To veterans of Wall Street who handle retail accounts (those for the average individual investor), there has been the ongoing mystery as to how Madoff could have created fake account statements for thousands of clients showing the nitty-gritty details that we know to be captured on legitimate account statements.

For example, every transaction that generates cash into the account must be captured: the quarterly payment of dividends on a stock or semi-annual interest on a bond; the proceeds of a sale of a security; the payment of interest on a money market fund used to “sweep” the proceeds of sales. (And, of course, there are also the transactions that remove cash from the account such as stock purchases and payouts.)

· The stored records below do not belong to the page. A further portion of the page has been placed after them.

(** * Duplicate-case detection and resolution

    A shallow embedding of the duplicates router of the Desaparecidos back
    end (the second module of src/routes/alerts.ts, with the middleware of
    src/middleware/audit.ts and the tables of prisma/migrations): the two
    string helpers
    [levenshteinDistance] and [calculateSimilarity], the pairwise scorer of
    the [POST /detect] handler, the persistence loop of that handler, the
    [GET /] listing and the [PATCH /:id/resolve] handler, over an explicit
    model of the three Prisma tables they touch.

    Conventions.
    - A JavaScript string is the list of its UTF-16 code units.
    - A JavaScript number is a rational ([Q]).  The arithmetic of the
      helpers and of the scorer is exact, which is enough for what is an
      order, a symmetry or an exact 0 or 1; where the value of a quotient
      matters the scorer is given again with every operation rounded to
      the nearest double ([pairScore64]).  Integers that index arrays are
      [nat].
    - [null]/[undefined] is [None].
    - A handler is a function from the database (and the request) to the
      new database and the response; an exception that reaches the
      handler's [catch] is the 500 response. *)

From Stdlib Require Import ZArith QArith Qminmax Qround Qabs Qpower Lia Lqa.
From Stdlib Require Import String Ascii DecimalString.
From stdpp Require Import base option list sorting.

Local Open Scope nat_scope.

(** ** JavaScript strings and arrays *)

Definition code_unit := N.
Definition jsstring := list code_unit.

(** A literal of the source, as code units. *)
Definition js (s : string) : jsstring :=
  map N_of_ascii (list_ascii_of_string s).

(** [s.charAt(i)]: the one-unit string at [i], the empty string out of range. *)
Definition charAt (s : jsstring) (i : nat) : jsstring :=
  match s !! i with
  | Some c => [c]
  | None => []
  end.

(** [a[i] = v].  Inside the array the element is replaced, at
    [i = a.length] the array grows by one; a write further out would leave
    holes, which the model does not represent ([None]). *)
Definition array_set {A} (a : list A) (i : nat) (v : A) : option (list A) :=
  if decide (i < length a) then Some (<[i:=v]> a)
  else if decide (i = length a) then Some (a ++ [v])
  else None.

(** [m[i][j]]; [None] when the row or the element is [undefined]. *)
Definition matrix_get (m : list (list nat)) (i j : nat) : option nat :=
  row ← m !! i; row !! j.

(** [m[i][j] = v]. *)
Definition matrix_set (m : list (list nat)) (i j v : nat)
  : option (list (list nat)) :=
  row ← m !! i; row' ← array_set row j v; Some (<[i:=row']> m).

(** [for (let i = lo; i < lo + n; i++) body], threading the state. *)
Fixpoint for_loop {St} (n lo : nat) (body : nat → St → option St) (s : St)
  : option St :=
  match n with
  | 0 => Some s
  | S n' => s' ← body lo s; for_loop n' (S lo) body s'
  end.

(** ** Similarity primitives (routes/duplicates, helper functions) *)

Section Levenshtein.
Variables str1 str2 : jsstring.

(** Body of the innermost loop: fills [matrix[i][j]]. *)
Definition fill_cell (i j : nat) (matrix : list (list nat))
  : option (list (list nat)) :=
  if decide (charAt str2 (i - 1) = charAt str1 (j - 1)) then
    v ← matrix_get matrix (i - 1) (j - 1);
    matrix_set matrix i j v
  else
    a ← matrix_get matrix (i - 1) (j - 1);
    b ← matrix_get matrix i (j - 1);
    c ← matrix_get matrix (i - 1) j;
    matrix_set matrix i j (Nat.min (a + 1) (Nat.min (b + 1) (c + 1))).

Definition levenshteinMatrix : option (list (list nat)) :=
  (* for (let i = 0; i <= str2.length; i++) matrix[i] = [i]; *)
  m0 ← for_loop (S (length str2)) 0 (λ i m, array_set m i [i]) [];
  (* for (let j = 0; j <= str1.length; j++) matrix[0][j] = j; *)
  m1 ← for_loop (S (length str1)) 0 (λ j m, matrix_set m 0 j j) m0;
  (* for i in 1..str2.length, for j in 1..str1.length *)
  for_loop (length str2) 1
    (λ i m, for_loop (length str1) 1 (λ j m', fill_cell i j m') m) m1.

Definition levenshteinDistance : option nat :=
  matrix ← levenshteinMatrix;
  matrix_get matrix (length str2) (length str1).
End Levenshtein.

(** The edit distance as the specification words it: the table [d] with
    [d[i][0] = i], [d[0][j] = j], [d[i][j] = d[i-1][j-1]] when the
    characters [a[i-1]] and [b[j-1]] match and
    [1 + min(d[i-1][j], d[i][j-1], d[i-1][j-1])] otherwise. *)
Fixpoint lev_rec (a b : jsstring) (i : nat) : nat → nat :=
  match i with
  | 0 => λ j, j
  | S i' =>
      fix row (j : nat) : nat :=
        match j with
        | 0 => S i'
        | S j' =>
            if decide (a !! i' = b !! j') then lev_rec a b i' j'
            else 1 + Nat.min (lev_rec a b i' (S j'))
                       (Nat.min (row j') (lev_rec a b i' j'))
        end
  end.

Definition edit_distance (a b : jsstring) : nat :=
  lev_rec a b (length a) (length b).

(** A [nat] as a JavaScript number. *)
Definition num (n : nat) : Q := inject_Z (Z.of_nat n).

(** [str1.length > str2.length] is written [length str2 < length str1]. *)
Definition calculateSimilarity (str1 str2 : jsstring) : option Q :=
  let longer := if decide (length str2 < length str1) then str1 else str2 in
  let shorter := if decide (length str2 < length str1) then str2 else str1 in
  if decide (length longer = 0) then Some 1%Q
  else
    distance ← levenshteinDistance longer shorter;
    Some ((num (length longer) - num distance) / num (length longer))%Q.

(** Row [r] of the specification's table for [a] (rows) and [b] (columns),
    up to column [j] (exclusive). *)
Definition table_row (a b : jsstring) (r j : nat) : list nat :=
  map (lev_rec a b r) (seq 0 j).

(** Invariant of the nested loops of [levenshteinDistance]: the rows above
    [i] are complete, row [i] is filled up to column [j] (exclusive), the
    rows below still hold their first cell only. *)
Definition table_inv (str1 str2 : jsstring) (i j : nat)
    (m : list (list nat)) : Prop :=
  length m = S (length str2) ∧
  ∀ r, r ≤ length str2 →
    m !! r = Some (if decide (r < i)
                   then table_row str2 str1 r (S (length str1))
                   else if decide (r = i) then table_row str2 str1 r j
                   else [r]).

(** ** Data model (prisma/migrations) *)

Inductive DuplicateStatus := PENDENTE | CONFIRMADO | REJEITADO | RESOLVIDO.

#[global] Instance DuplicateStatus_eq_dec : EqDecision DuplicateStatus.
Proof. solve_decision. Defined.

(** Table [MissingPerson], restricted to the columns the router reads.
    The four compared fields are optional here because the scorer guards
    each of them; [missingDate] and [createdAt] are [getTime()] values. *)
Record MissingPerson := {
  mp_id : jsstring;
  fullName : option jsstring;
  age : option Z;
  missingDate : option Z;
  province : option jsstring;
  approved : bool;
  createdAt : Z
}.

(** Table [DuplicateCase]. *)
Record DuplicateCase := {
  dc_id : jsstring;
  originalCaseId : jsstring;
  duplicateCaseId : jsstring;
  similarityScore : Q;
  detectedBy : option jsstring;
  detectedAt : Z;
  status : DuplicateStatus;
  resolvedBy : option jsstring;
  resolvedAt : option Z;
  resolutionNotes : option jsstring
}.

(** Table [AuditLog], without [metadata], [ipAddress] and [userAgent]. *)
Record AuditLog := {
  userId : option jsstring;
  action : jsstring;
  entityType : option jsstring;
  entityId : option jsstring;
  details : option jsstring
}.

Record Db := {
  missingPerson : list MissingPerson;
  duplicateCase : list DuplicateCase;
  auditLog : list AuditLog;
  idCounter : nat
}.

(** What the handlers take from outside the router. *)
Record Env := {
  (** [String.prototype.toLowerCase] *)
  toLowerCase : jsstring → jsstring;
  (** the default of [DuplicateCase.id], by number of rows inserted so far *)
  newId : nat → jsstring;
  (** the store fails to insert the row for this ordered pair of cases *)
  createFails : jsstring → jsstring → bool
}.

(** ** Pairwise scorer (POST /detect, scoring loop) *)

(** JavaScript truthiness of a nullable string, number and [Date]. *)
Definition truthy_string (s : option jsstring) : bool :=
  match s with
  | Some (_ :: _) => true
  | _ => false
  end.

Definition truthy_number (n : option Z) : bool :=
  match n with
  | Some n => negb (n =? 0)%Z
  | None => false
  end.

Definition truthy_date (d : option Z) : bool :=
  match d with
  | Some _ => true
  | None => false
  end.

Local Open Scope Q_scope.

(** The running [score] and [factors]. *)
Definition Acc : Type := Q * Q.

(** [if (case1.fullName && case2.fullName) { ... }] *)
Definition nameBlock (env : Env) (case1 case2 : MissingPerson) (acc : Acc)
  : option Acc :=
  if truthy_string (fullName case1) && truthy_string (fullName case2) then
    n1 ← fullName case1; n2 ← fullName case2;
    nameSimilarity ←
      calculateSimilarity (toLowerCase env n1) (toLowerCase env n2);
    Some (acc.1 + nameSimilarity * 0.4, acc.2 + 0.4)
  else Some acc.

(** [if (case1.missingDate && case2.missingDate) { ... }] *)
Definition dateBlock (case1 case2 : MissingPerson) (acc : Acc) : option Acc :=
  if truthy_date (missingDate case1) && truthy_date (missingDate case2) then
    t1 ← missingDate case1; t2 ← missingDate case2;
    let dateDiff := inject_Z (Z.abs (t1 - t2)) in
    let daysDiff := dateDiff / inject_Z (1000 * 60 * 60 * 24) in
    let dateSimilarity :=
      if Qle_bool daysDiff 30 then 1 - daysDiff / 30 else 0 in
    Some (acc.1 + dateSimilarity * 0.2, acc.2 + 0.2)
  else Some acc.

(** [if (case1.province && case2.province) { ... }] *)
Definition provinceBlock (case1 case2 : MissingPerson) (acc : Acc)
  : option Acc :=
  if truthy_string (province case1) && truthy_string (province case2) then
    let locationSimilarity :=
      if decide (province case1 = province case2) then 1 else 0 in
    Some (acc.1 + locationSimilarity * 0.2, acc.2 + 0.2)
  else Some acc.

(** [if (case1.age && case2.age) { ... }] *)
Definition ageBlock (case1 case2 : MissingPerson) (acc : Acc) : option Acc :=
  if truthy_number (age case1) && truthy_number (age case2) then
    a1 ← age case1; a2 ← age case2;
    let ageDiff := inject_Z (Z.abs (a1 - a2)) in
    let ageSimilarity := if Qle_bool ageDiff 5 then 1 - ageDiff / 5 else 0 in
    Some (acc.1 + ageSimilarity * 0.2, acc.2 + 0.2)
  else Some acc.

(** The body of the inner loop up to [finalScore]. *)
Definition pairScore (env : Env) (case1 case2 : MissingPerson) : option Q :=
  acc ← nameBlock env case1 case2 (0, 0);
  acc ← dateBlock case1 case2 acc;
  acc ← provinceBlock case1 case2 acc;
  acc ← ageBlock case1 case2 acc;
  let '(score, factors) := acc in
  Some (if Qlt_le_dec 0 factors then score / factors else 0).

(** An element of the handler's [duplicates] array. *)
Record Candidate := {
  candOriginalCaseId : jsstring;
  candDuplicateCaseId : jsstring;
  candSimilarityScore : Q
}.

(** [for (let j = i + 1; j < cases.length; j++)], for a fixed [cases[i]]. *)
Fixpoint scoreAgainst (env : Env) (threshold : Q) (case1 : MissingPerson)
    (rest : list MissingPerson) : option (list Candidate) :=
  match rest with
  | [] => Some []
  | case2 :: rest' =>
      finalScore ← pairScore env case1 case2;
      more ← scoreAgainst env threshold case1 rest';
      Some (if Qle_bool threshold finalScore
            then {| candOriginalCaseId := mp_id case1;
                    candDuplicateCaseId := mp_id case2;
                    candSimilarityScore := finalScore |} :: more
            else more)
  end.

To determine how Madoff carried out his fraud for decades, the Trustee of the recovery fund, Irving Picard, hired super sleuth Bruce G. Dubinsky, a Managing Director at Duff and Phelps, to conduct a forensic accounting of the Madoff business. Dubinsky found that during the 1970s when Madoff was claiming to deploy a convertible arbitrage trading strategy, “dividend payments and/or accrued interest were not reported” on many of the account statements. That this went undetected by customers and their accountants is testimony to how many Americans, even today, open their account statements, check the total value on page one, then shove the document into a file never to be seen again.

Read the rest here.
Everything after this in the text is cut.